Medical Care Unit, Department of Medicine, European Institute of Oncology, via Ripamonti 435, Milan 20141, Italy.
BMC Cancer. 2011 Feb 3;11:55. doi: 10.1186/1471-2407-11-55.
To evaluate efficacy and feasibility of chemo-radiotherapy in patients with non-metastatic anal squamous-cell-cancer.
TNM staged anal squamous-cell cancer patients were treated with pelvic radiotherapy concomitant to continuous infusion fluorouracil plus cisplatin for at least 2 cycles. In T3-T4 or any T - N+ tumours or in "slow-responder" cases, 1-2 chemotherapy courses were subsequently administered. Tumour assessment was performed at baseline and 6-8 weeks after radiotherapy to evaluate response.
29 patients were enrolled: 4 males, 25 females; median age 57 years; baseline T1/T2/T3/T4 2/12/7/8; N involvement 17. Median dose pelvic radiotherapy was 59.4 Gy (range: 54-74). In 5 patients 2 chemotherapy courses, in 12 patients three and in 12 patients four courses were performed. At first evaluation, 27 CR (93.1%; 95% CI: 78% - 98%) and 2 SD were observed. Main grade (G) 3 toxic events were neutropenia (8%), diarrhoea (8%) and dermatitis (62%). Most frequent late events G3-G4 occurred in 14 patients: proctitis (5), dermatitis (4), bladder dysfunctions (2), sexual dysfunctions (9), lower extremity venous thromboses (2), dysuria (1), stenosis (1) and tenesmus (1). Five patients reported G1 leucopoenia. The rate of colostomy was 14%. After a median follow up of 42 months (range: 4-81), 20 patients are still alive without relapse and 3 died due to PD. The estimated 7-year DFS was 83.4% (C.I.: 68.3%-98.5%) and the estimated 7-year OS was 85.7% (C.I.: 70% - 100%). The 1-year and the estimated 7-year colostomy-free survivals were 85.9% (C.I.: 73.1% - 98.7%).

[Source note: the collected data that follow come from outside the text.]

(** C7.  When the body of a /nodes request is not valid JSON, or one of its
    lookups raises, the handler (GET or POST) ends with that exception and
    returns no response. *)
Theorem nodes_errors_propagate request (w : World B) e :
  (fails_with env request (cio w) e ->
   fst (NodesApi_get env request w) = Raised e) /\
  (fails_with env request (uncached (cio w)) e ->
   fst (NodesApi_post env request w) = Raised e).
Proof.
  split; intros Hfail.
  - now apply get_raises.
  - rewrite post_as_get.
    pose proof (get_raises _ env request (configured w) e Hfail) as Hget.
    destruct (NodesApi_get env request (configured w)) as [[r|e'] w'];
      simpl in *; [discriminate|assumption].
Qed.

(** C8 (amended).  /embed serves GET: the rendered embed HTML when the
    permission check succeeds, HTTP 204 with an empty body otherwise.
    [EmbedApi] has no [post]: a POST request is answered without the
    permission check, with HTTP 405 by [dispatch], or with HTTP 403 by the
    CSRF middleware when its token is missing or invalid. *)
Theorem embed_serves_get_only request (w : World B) :
  (method request = GET ->
   serve (EmbedApi env) request w =
   if has_permission env request
   then (Returned (HttpResponse_new (embed_html env request) None None), w)
   else (Returned (HttpResponse_new "" None (Some 204)), w)) /\
  (method request = POST ->
   serve (EmbedApi env) request w =
   (Returned
      (if csrf_token_valid request
       then HttpResponseNotAllowed ["GET"; "HEAD"; "OPTIONS"]
       else HttpResponseForbidden "CSRF verification failed."), w)).
Proof.
  split; intros Hm.
  - rewrite serve_embed_get by assumption. unfold EmbedApi_get.
    now destruct (has_permission env request).
  - unfold serve, CsrfViewMiddleware_process_view, EmbedApi. simpl.
    rewrite Hm. destruct (csrf_token_valid request); [|reflexivity].
    unfold View_dispatch. now rewrite Hm.
Qed.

Concurrent cisplatin plus fluorouracil and radiotherapy is associated with favourable local control rates and acute toxicity. Future investigations will be directed towards research into molecular biomarkers related to disease progression and resistance to chemo-radiotherapy and to the evaluation of new cytotoxic agents or targeted drugs, such as anti-epidermal growth factor receptor, concomitant to RT and to determining the role of intensity-modulated radiotherapy.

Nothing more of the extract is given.